» Task details: Write out only the opening lines of the entries, through the line with "to_cbor (profile_digest p))]%string.".

» Stored data:
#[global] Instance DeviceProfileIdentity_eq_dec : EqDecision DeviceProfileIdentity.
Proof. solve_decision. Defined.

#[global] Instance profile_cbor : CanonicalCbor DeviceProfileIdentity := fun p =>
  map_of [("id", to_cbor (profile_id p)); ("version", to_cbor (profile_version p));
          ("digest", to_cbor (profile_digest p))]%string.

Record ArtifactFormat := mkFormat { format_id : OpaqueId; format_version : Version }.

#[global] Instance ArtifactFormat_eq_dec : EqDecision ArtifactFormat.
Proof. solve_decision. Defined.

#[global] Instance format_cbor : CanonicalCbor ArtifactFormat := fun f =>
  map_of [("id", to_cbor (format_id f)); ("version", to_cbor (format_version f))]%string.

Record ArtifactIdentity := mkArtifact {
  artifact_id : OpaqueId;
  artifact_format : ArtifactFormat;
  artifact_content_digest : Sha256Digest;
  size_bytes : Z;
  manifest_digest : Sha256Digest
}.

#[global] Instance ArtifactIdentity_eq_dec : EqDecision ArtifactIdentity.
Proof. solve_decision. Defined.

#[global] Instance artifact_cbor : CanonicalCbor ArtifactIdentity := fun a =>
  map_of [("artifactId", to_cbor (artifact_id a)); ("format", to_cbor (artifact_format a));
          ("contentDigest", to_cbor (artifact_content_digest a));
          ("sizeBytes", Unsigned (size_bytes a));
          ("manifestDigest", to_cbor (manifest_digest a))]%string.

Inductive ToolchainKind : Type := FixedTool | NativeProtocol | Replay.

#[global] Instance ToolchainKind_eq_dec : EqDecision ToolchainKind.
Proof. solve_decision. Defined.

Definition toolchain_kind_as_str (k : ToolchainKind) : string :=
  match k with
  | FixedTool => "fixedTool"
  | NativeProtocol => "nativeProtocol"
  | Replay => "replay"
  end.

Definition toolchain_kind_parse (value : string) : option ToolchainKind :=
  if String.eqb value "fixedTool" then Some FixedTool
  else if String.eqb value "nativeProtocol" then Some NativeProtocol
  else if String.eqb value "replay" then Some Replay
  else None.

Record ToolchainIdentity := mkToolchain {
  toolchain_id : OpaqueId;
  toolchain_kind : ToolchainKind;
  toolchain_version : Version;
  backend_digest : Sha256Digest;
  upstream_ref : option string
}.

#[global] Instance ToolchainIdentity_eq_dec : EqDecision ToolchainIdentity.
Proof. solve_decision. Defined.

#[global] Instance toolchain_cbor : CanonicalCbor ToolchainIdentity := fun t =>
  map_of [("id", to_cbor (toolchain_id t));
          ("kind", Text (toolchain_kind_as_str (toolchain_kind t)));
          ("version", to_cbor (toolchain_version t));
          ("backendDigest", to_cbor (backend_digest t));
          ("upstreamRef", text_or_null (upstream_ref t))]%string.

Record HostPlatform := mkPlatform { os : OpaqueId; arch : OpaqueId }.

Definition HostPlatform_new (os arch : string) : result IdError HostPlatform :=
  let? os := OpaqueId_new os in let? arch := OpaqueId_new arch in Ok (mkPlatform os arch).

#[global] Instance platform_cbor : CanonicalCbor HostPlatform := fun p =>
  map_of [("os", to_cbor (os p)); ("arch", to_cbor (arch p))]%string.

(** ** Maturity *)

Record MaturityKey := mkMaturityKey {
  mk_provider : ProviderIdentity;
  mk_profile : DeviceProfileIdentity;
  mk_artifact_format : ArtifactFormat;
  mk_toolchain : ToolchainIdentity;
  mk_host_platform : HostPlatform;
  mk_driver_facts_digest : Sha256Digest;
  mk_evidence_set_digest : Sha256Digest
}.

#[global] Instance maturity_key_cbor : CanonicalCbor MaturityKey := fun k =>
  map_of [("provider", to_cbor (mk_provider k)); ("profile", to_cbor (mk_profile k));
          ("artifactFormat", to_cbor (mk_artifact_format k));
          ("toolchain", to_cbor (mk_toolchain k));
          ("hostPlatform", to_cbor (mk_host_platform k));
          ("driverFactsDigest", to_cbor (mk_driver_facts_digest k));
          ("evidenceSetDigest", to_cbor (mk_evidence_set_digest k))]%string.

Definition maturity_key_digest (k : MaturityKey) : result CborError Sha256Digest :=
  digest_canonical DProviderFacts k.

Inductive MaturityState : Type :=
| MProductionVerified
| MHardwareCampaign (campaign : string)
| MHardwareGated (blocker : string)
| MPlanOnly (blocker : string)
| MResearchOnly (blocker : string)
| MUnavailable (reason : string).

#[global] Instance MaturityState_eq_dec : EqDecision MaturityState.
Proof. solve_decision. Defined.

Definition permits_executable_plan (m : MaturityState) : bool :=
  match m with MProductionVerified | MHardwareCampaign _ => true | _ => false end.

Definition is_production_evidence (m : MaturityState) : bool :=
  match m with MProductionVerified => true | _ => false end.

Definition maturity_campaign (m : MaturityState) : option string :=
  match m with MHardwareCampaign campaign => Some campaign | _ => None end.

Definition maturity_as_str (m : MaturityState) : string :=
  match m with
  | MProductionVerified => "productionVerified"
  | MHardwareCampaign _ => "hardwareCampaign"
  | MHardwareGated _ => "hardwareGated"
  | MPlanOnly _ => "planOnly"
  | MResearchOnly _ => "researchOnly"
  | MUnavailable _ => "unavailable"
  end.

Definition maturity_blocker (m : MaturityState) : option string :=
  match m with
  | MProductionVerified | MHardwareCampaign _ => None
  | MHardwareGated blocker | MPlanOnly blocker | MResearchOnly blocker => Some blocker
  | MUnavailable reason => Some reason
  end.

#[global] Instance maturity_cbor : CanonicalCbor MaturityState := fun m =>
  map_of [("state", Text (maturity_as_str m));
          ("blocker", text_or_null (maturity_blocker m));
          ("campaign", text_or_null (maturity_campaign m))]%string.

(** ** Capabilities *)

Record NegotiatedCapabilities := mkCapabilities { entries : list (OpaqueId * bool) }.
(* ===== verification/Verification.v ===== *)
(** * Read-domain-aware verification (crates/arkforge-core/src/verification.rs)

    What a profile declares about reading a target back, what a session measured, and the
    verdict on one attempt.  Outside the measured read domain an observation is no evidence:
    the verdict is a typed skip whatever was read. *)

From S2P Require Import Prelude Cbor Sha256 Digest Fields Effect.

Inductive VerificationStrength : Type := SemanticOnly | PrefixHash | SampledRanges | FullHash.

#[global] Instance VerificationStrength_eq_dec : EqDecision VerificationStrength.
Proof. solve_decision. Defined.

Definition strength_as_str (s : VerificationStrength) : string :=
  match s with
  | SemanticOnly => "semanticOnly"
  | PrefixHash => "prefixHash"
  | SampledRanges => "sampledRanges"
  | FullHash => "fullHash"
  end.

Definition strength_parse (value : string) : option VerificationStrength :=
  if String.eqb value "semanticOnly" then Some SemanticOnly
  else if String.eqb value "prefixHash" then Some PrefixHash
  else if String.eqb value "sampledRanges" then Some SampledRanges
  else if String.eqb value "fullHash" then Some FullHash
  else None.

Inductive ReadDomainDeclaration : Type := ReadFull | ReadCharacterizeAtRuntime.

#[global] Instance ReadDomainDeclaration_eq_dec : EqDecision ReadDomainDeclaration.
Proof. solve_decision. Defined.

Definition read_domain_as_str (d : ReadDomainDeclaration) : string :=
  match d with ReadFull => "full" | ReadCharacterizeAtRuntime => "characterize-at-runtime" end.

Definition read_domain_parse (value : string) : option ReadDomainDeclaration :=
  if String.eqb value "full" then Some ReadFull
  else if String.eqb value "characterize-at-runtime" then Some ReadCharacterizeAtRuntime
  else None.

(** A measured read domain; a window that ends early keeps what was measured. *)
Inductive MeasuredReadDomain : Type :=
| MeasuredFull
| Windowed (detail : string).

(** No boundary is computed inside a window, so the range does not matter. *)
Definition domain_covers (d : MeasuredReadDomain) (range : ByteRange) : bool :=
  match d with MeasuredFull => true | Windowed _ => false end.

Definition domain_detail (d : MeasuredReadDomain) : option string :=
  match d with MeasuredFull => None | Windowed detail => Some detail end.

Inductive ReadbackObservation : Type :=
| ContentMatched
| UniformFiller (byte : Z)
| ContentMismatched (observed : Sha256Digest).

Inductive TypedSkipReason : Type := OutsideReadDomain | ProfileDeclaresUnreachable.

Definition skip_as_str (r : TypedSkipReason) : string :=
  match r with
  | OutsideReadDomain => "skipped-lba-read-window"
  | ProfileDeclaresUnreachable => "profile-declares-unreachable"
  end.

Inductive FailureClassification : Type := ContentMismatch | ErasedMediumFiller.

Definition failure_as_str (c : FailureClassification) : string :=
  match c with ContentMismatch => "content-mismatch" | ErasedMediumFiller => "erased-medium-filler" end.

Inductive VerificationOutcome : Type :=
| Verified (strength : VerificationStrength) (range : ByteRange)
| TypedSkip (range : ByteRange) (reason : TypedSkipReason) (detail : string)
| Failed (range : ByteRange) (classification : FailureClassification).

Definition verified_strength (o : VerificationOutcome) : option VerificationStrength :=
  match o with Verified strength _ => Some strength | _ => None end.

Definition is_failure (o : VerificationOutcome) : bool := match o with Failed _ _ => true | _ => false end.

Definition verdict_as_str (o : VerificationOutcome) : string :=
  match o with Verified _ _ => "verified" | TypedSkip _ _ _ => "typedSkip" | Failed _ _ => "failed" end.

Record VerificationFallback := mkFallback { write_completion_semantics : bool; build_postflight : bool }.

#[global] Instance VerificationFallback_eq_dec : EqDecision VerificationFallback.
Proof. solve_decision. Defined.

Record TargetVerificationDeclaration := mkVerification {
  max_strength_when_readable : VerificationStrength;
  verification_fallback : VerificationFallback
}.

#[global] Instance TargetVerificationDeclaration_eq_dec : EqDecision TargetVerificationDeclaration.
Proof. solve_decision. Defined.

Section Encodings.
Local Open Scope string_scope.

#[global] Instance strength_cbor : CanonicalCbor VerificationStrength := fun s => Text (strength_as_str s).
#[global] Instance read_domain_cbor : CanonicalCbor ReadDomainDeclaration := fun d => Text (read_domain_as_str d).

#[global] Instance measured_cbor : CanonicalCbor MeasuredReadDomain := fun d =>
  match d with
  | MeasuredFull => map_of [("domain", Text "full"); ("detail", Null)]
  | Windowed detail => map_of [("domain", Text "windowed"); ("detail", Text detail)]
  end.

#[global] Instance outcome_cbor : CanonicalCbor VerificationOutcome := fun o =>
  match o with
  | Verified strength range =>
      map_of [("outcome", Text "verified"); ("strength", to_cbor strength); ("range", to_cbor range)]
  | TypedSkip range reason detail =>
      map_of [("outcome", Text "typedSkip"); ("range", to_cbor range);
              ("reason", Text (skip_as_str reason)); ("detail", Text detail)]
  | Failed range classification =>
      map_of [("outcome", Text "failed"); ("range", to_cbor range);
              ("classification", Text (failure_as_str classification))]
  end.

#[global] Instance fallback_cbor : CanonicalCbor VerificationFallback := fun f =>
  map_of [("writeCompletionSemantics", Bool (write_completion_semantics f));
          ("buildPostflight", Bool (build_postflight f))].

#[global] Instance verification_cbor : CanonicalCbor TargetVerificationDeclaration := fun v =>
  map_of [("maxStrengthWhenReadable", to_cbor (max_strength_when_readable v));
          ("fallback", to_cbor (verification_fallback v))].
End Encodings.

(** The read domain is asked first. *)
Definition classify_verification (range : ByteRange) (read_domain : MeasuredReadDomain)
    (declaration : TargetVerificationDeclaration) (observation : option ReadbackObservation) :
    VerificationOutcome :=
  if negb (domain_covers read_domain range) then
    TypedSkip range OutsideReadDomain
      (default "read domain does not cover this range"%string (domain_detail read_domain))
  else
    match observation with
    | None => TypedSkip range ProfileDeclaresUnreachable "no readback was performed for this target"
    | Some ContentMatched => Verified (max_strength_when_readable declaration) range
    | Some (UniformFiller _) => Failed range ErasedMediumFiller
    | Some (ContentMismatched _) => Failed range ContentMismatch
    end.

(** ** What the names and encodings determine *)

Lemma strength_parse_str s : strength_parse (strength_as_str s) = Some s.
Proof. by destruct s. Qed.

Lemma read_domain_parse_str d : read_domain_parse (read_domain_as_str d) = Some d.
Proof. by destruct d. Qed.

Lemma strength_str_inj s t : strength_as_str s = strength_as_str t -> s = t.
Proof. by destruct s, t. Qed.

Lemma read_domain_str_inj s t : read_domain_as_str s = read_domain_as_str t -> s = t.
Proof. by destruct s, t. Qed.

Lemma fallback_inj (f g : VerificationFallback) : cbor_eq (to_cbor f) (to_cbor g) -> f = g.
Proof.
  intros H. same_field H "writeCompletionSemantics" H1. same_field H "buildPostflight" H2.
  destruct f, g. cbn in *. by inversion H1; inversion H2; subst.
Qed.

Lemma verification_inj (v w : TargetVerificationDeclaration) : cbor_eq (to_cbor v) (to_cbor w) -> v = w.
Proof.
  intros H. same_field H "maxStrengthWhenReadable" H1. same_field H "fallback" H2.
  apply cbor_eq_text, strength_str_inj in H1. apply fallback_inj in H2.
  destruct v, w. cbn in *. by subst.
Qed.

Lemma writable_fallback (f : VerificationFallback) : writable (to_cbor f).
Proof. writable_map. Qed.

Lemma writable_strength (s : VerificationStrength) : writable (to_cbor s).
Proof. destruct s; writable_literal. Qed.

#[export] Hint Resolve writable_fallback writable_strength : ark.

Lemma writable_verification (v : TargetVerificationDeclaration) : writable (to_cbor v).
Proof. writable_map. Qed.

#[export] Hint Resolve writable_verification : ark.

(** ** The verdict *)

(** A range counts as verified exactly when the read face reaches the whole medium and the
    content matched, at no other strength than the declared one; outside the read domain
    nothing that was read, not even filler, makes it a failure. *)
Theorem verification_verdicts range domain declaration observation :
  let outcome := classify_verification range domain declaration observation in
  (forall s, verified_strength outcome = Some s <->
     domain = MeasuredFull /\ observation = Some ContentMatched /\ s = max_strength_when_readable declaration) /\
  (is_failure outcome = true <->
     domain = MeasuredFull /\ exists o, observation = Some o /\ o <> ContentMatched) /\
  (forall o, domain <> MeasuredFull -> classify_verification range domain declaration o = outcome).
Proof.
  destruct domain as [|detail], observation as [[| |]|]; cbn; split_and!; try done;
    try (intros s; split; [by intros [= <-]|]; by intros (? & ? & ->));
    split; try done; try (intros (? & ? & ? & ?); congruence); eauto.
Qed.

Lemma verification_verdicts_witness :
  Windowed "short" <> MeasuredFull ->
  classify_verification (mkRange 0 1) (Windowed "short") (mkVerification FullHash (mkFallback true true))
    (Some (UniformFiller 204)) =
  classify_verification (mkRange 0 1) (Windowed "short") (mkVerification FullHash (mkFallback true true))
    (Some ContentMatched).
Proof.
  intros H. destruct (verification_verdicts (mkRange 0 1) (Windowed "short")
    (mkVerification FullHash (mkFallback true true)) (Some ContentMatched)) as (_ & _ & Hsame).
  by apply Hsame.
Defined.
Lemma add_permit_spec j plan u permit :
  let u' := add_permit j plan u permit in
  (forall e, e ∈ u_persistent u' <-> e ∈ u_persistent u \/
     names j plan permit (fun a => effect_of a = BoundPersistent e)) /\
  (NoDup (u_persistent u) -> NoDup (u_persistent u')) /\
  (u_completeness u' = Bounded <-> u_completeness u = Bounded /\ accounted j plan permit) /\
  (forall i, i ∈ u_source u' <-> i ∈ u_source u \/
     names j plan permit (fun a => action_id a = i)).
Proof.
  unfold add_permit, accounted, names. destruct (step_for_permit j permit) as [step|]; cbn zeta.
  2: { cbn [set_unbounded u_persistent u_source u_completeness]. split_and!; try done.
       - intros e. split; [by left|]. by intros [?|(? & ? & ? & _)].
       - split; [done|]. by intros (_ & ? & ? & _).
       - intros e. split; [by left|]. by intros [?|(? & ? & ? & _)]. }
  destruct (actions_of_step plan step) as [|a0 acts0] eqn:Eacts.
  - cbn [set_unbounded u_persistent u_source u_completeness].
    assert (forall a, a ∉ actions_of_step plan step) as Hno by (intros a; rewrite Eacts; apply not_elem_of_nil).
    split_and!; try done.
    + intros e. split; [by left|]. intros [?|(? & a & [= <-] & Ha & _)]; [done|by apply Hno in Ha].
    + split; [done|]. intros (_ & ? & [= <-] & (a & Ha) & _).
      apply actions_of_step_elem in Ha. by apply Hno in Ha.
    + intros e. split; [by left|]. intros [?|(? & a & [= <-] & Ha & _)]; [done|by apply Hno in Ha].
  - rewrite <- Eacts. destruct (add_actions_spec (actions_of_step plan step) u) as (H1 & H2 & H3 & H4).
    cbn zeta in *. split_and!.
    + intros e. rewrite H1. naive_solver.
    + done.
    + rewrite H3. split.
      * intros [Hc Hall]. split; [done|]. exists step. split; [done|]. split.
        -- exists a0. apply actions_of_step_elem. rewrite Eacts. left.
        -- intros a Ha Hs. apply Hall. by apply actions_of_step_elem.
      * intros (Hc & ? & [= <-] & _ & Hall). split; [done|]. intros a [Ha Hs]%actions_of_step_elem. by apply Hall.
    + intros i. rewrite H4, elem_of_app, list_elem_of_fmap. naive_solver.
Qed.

» Task output:
#[global] Instance DeviceProfileIdentity_eq_dec : EqDecision DeviceProfileIdentity.
Proof. solve_decision. Defined.

#[global] Instance profile_cbor : CanonicalCbor DeviceProfileIdentity := fun p =>
  map_of [("id", to_cbor (profile_id p)); ("version", to_cbor (profile_version p));
          ("digest", to_cbor (profile_digest p))]%string.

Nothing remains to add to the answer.